(** * pyroute2.netlink.rtnl.ifinfmsg: interface-information messages

    A shallow embedding of [pyroute2/netlink/rtnl/ifinfmsg.py]: the flag
    catalogue and the name/bit translation, the operational-state table,
    the counter blocks, the link-info variant resolver, the [netns_fd]
    attribute and the message-level [encode].  Definitions come first,
    their properties after. *)

From Stdlib Require Import ZArith Lia List String Ascii Bool Permutation.
From Stdlib.Strings Require Import Byte.
From stdpp Require Import base decidable option list strings gmap.

Local Open Scope string_scope.
Local Open Scope list_scope.
Local Open Scope Z_scope.

(** ** Python exceptions and results *)

(** The key of a failed dictionary lookup. *)
Inductive pykey :=
| KStr (s : string)
| KInt (z : Z).

Inductive exn :=
| KeyError (key : pykey)
| IndexError
| TypeError
| struct_error
| OSError (errno : string).

Inductive result (A : Type) :=
| Ok (a : A)
| Raise (e : exn).
Arguments Ok {A} a.
Arguments Raise {A} e.

#[global] Instance result_ret : MRet result := fun A a => Ok a.
#[global] Instance result_bind : MBind result := fun A B f r =>
  match r with
  | Ok a => f a
  | Raise e => Raise e
  end.

#[global] Instance pykey_eq_dec : EqDecision pykey.
Proof. solve_decision. Defined.
#[global] Instance exn_eq_dec : EqDecision exn.
Proof. solve_decision. Defined.

(** ** Insertion-ordered dictionaries

    A Python [dict] iterates in insertion order (Python 3.7 and later);
    assigning to a key that is present replaces its value in place. *)

Section Dict.

Context {K V : Type} `{EqDecision K}.

Fixpoint dict_set (k : K) (v : V) (d : list (K * V)) : list (K * V) :=
  match d with
  | [] => [(k, v)]
  | (k', v') :: r =>
      if decide (k = k') then (k, v) :: r else (k', v') :: dict_set k v r
  end.

(** [dict(pairs)] *)
Definition dict (pairs : list (K * V)) : list (K * V) :=
  fold_left (fun d kv => dict_set (fst kv) (snd kv) d) pairs [].

Fixpoint dict_get (k : K) (d : list (K * V)) : option V :=
  match d with
  | [] => None
  | (k', v') :: r => if decide (k = k') then Some v' else dict_get k r
  end.

End Dict.

(** [d[k]] on a dictionary with string keys. *)
Definition getitem {V} (d : list (string * V)) (k : string) : result V :=
  match dict_get k d with
  | Some v => Ok v
  | None => Raise (KeyError (KStr k))
  end.

(** ** Interface flags *)

Definition IFF_UP : Z := 0x1.
Definition IFF_BROADCAST : Z := 0x2.
Definition IFF_DEBUG : Z := 0x4.
Definition IFF_LOOPBACK : Z := 0x8.
Definition IFF_POINTOPOINT : Z := 0x10.
Definition IFF_NOTRAILERS : Z := 0x20.
Definition IFF_RUNNING : Z := 0x40.
Definition IFF_NOARP : Z := 0x80.
Definition IFF_PROMISC : Z := 0x100.
Definition IFF_ALLMULTI : Z := 0x200.
Definition IFF_MASTER : Z := 0x400.
Definition IFF_SLAVE : Z := 0x800.
Definition IFF_MULTICAST : Z := 0x1000.
Definition IFF_PORTSEL : Z := 0x2000.
Definition IFF_AUTOMEDIA : Z := 0x4000.
Definition IFF_DYNAMIC : Z := 0x8000.
Definition IFF_LOWER_UP : Z := 0x10000.
Definition IFF_DORMANT : Z := 0x20000.
Definition IFF_ECHO : Z := 0x40000.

_About this task_
What lines in the data hold the word "KStr"? Return them.

_Finished task_
| KStr (s : string)
  | None => Raise (KeyError (KStr k))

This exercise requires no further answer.